July 28, 2013
0771 BOLIVIA (La Paz) - La Paz
On his full name Nuestra Señora de La Paz (Our Lady of Peace), the administrative capital of Bolivia is located in the western part of the country, at an elevation of roughly 3,650m above sea level, being the world's highest de facto capital city, or administrative capital (Quito is the highest legal capital). The city sits in a "bowl" surrounded by the high mountains of the altiplano. Overlooking it is towering triple-peaked Illimani (in the postcard), which is always snow-covered and can be seen from several spots of the city.

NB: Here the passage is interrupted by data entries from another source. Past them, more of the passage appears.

(** * Lines whose references are all declared *)

Module ResolvedFacts.

Import TemplateFacts TokenFacts DeclarationFacts.

Lemma split_sep_cons (sep : pystr) (h : ascii) (a s : pystr) :
  hd_error sep = Some h -> ~ In h a ->
  split sep (a ++ sep ++ s) = a :: split sep s.
Proof.
  intros Hh Ha. unfold split.
  rewrite (@split_from_head_app sep h a [] (sep ++ s) Hh Ha).
  rewrite split_from_sep by (destruct sep; discriminate).
  now rewrite app_nil_r, rev_involutive.
Qed.

(** Three parts or more: the unpacking into two names raises. *)
Lemma unpack2_two_separators (sep : pystr) (h : ascii) (a b c : pystr) :
  hd_error sep = Some h -> ~ In h a -> ~ In h b ->
  unpack2 (split sep (a ++ sep ++ b ++ sep ++ c)) = Raise ValueError.
Proof.
  intros Hh Ha Hb.
  rewrite (@split_sep_cons sep h a (b ++ sep ++ c) Hh Ha).
  rewrite (@split_sep_cons sep h b c Hh Hb).
  destruct (split sep c) eqn:E; [|reflexivity].
  now apply FlatFacts.split_nonempty in E.
Qed.

(** Text alone holds no brace. *)
Lemma render_refs_text (rs : list ref) :
  forallb proper_ref rs = true ->
  forallb (fun r => match r with Text _ => true | _ => false end) rs
  = true ->
  ~ In "{"%char (render_refs rs).
Proof.
  unfold render_refs. induction rs as [|r rs IH]; [intros _ _ []|].
  cbn [forallb map]. intros Hp Ht.
  apply andb_true_iff in Hp as [Hr Hp].
  apply andb_true_iff in Ht as [Hrt Ht].
  rewrite render_cons. apply not_in_app; [|now apply IH].
  destruct r as [t|n|n]; try discriminate. cbn [to_piece render_piece].
  eapply lacks_In; [exact Hr | now left].
Qed.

Founded in 1548 by the Spanish conquistadors at the site of the Native American settlement, Laja, La Paz was the commercial and political focus of colonial life. In 1825, after the victory of the republicans at Ayacucho in the Spanish American wars of independence, the city's full name was changed to La Paz de Ayacucho (The Peace of Ayacucho). In 1898 it was made the seat of the national government, with Sucre remaining the nominal historical as well as judiciary capital. This change reflected the shift of the Bolivian economy away from the largely exhausted silver mines of Potosí to the exploitation of tin near Oruro, and resulting shifts in the distribution of economic and political power among various national elites. Now there are extraordinary tourist attractions, notably the Andean peaks Illimani and Illampú, Lake Titicaca, the ruins of Tiahuanaco, and the adjacent tropical yungas.

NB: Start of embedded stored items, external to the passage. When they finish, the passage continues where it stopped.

Lemma replay_stops_at_first_failure_witness :
  replay ([{| Key := B "a"; Val := Some (B "1") |}]
            ++ {| Key := B "b"; Val := Some (B "2") |}
            :: [{| Key := B "c"; Val := Some (B "3") |}])
         {| kept := ∅; room := 1 |}
  = (Some (ErrNew "transaction is too big"),
     {| kept := <[B "a" := B "1"]> ∅; room := 0 |}).
Proof.
  exact (replay_stops_at_first_failure roomTx _
           [{| Key := B "a"; Val := Some (B "1") |}]
           {| Key := B "b"; Val := Some (B "2") |}
           [{| Key := B "c"; Val := Some (B "3") |}]
           {| kept := ∅; room := 1 |}
           {| kept := <[B "a" := B "1"]> ∅; room := 0 |}
           {| kept := <[B "a" := B "1"]> ∅; room := 0 |}
           (ErrNew "transaction is too big") eq_refl eq_refl).
Defined.

(** ** Import into a store that holds entries *)

Lemma foldl_insert_union {A V} (key : A → bytes) (val : A → V) (l : list A) (m0 : gmap bytes V) :
  foldl (fun acc x => <[key x := val x]> acc) m0 l
  = foldl (fun acc x => <[key x := val x]> acc) ∅ l ∪ m0.
Proof.
  induction l as [|x l IH] using rev_ind.
  - simpl. by rewrite (left_id ∅ (∪)).
  - rewrite !foldl_app. cbn [foldl]. rewrite IH. by rewrite insert_union_l.
Qed.

Lemma replayed_map (range : gmap bytes RawMessage → list (bytes * RawMessage))
    (raw : gmap bytes RawMessage) :
  (∀ m, range m ≡ₚ map_to_list m) →
  foldl (fun acc kv => <[Key kv := default [] (Val kv)]> acc) ∅ (map to_KV (range raw))
  = default [] <$> raw.
Proof.
  intros Hr. apply (foldl_insert_perm Key (fun kv => default [] (Val kv))).
  rewrite map_map. cbn [Key Val to_KV]. rewrite (Hr raw), map_to_list_fmap.
  by rewrite list_fmap_alt.
Qed.

Lemma RestoreJson_union {R : Type} `{!Reader R}
    (range : gmap bytes RawMessage → list (bytes * RawMessage))
    (db : memDB) (reader reader' : R) (data : bytes) (raw : gmap bytes RawMessage) :
  (∀ m, range m ≡ₚ map_to_list m) →
  ReadAll reader = ((data, None), reader') →
  Unmarshal_map data = (raw, None) →
  ∃ db' : memDB,
    RestoreJson range db reader = (None, db', reader')
    ∧ cells db' = (default [] <$> raw) ∪ cells db.
Proof.
  intros Hr Hread HU.
  rewrite (RestoreJson_parsed range db reader reader' data raw Hread HU).
  cbn [Do memDB_DB]. rewrite memDB_replay. cbn [fst snd].
  eexists. split; [reflexivity|].
  cbn [cells log]. rewrite foldl_insert_union. by rewrite replayed_map.
Qed.

(** X3. [RestoreJson] adds to the store, it does not replace it: after
    a successful import into the store the keyspace is the one before
    with every pair of the snapshot assigned. A key of the snapshot holds
    the snapshot's value, every other key holds what it held; nothing is
    deleted. *)
Theorem RestoreJson_merges_into_store :
  ∀ (R : Type) (HR : Reader R)
    (range : gmap bytes RawMessage → list (bytes * RawMessage))
    (db : memDB) (reader reader' : R) (data : bytes) (raw : gmap bytes RawMessage),
    (∀ m, range m ≡ₚ map_to_list m) →
    ReadAll reader = ((data, None), reader') →
    Unmarshal_map data = (raw, None) →
    ∃ db' : memDB,
      RestoreJson range db reader = (None, db', reader')
      ∧ cells db' = (default [] <$> raw) ∪ cells db
      ∧ (∀ k v, raw !! k = Some v → cells db' !! k = Some (default [] v))
      ∧ (∀ k, raw !! k = None → cells db' !! k = cells db !! k).
Proof.
  intros * Hr Hread HU.
  destruct (RestoreJson_union range db reader reader' data raw Hr Hread HU) as (db' & HR' & Hc).
  exists db'. split; [done|]. split; [done|]. rewrite Hc. split.
  - intros k v Hk. apply lookup_union_Some_l. by rewrite lookup_fmap, Hk.
  - intros k Hk. apply lookup_union_r. by rewrite lookup_fmap, Hk.
Qed.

For this postcard I have to thank to Marcelo Rojas Calderon, tour leader at Inday Tours & Expeditions. If all the employees of this tour operator are as friendly and helpful as Marcelo, then this is the company that you must to contact when you will want to travel in Bolivia. Its presentation say all about its politics: "Maybe we are not a giant tour operator, but our strength is our long experience interacting with some kind visitors that we had the great chance to meet. And so we understand mostly their expectations about Bolivia."
About the stamps
First stamp is part of a series about traditional gastronomy, about which I wrote here.
The second was issued on December 19, 2012, to commemorate 50 years since the foundation of the Private Employers Confederation of Bolivia.
The third is part of the series Minerals of Bolivia, issued on July 11, 2012, and composed of four stamps:
• Andorite, San Jose Mine, Oruro (1.00 BOB)
• Bismuthinite, Tazna Mine, Potosi (1.50 BOB) - it's on this postcard
• Quartz - Amethist, Anahi Mine, Santa Cruz (2.00 BOB)
• Cassiterite, Chojlla Mine, Sud Yungas La Paz (5.00 BOB)
The fourth stamp is part of the series Orchids, issued on September 19, 2012, and composed of four stamps:
• Vasqueziella boliviana dodson (0.50 BOB)
• Masdevallia yungasensis hashimoto (1.50 BOB)
• Cattleya rex o’brien (3.00 BOB)
• Restrepia vasquezii luer (5.00 BOB)
La Paz - Wikipedia
sender: Marcelo Rojas Calderon (direct swap)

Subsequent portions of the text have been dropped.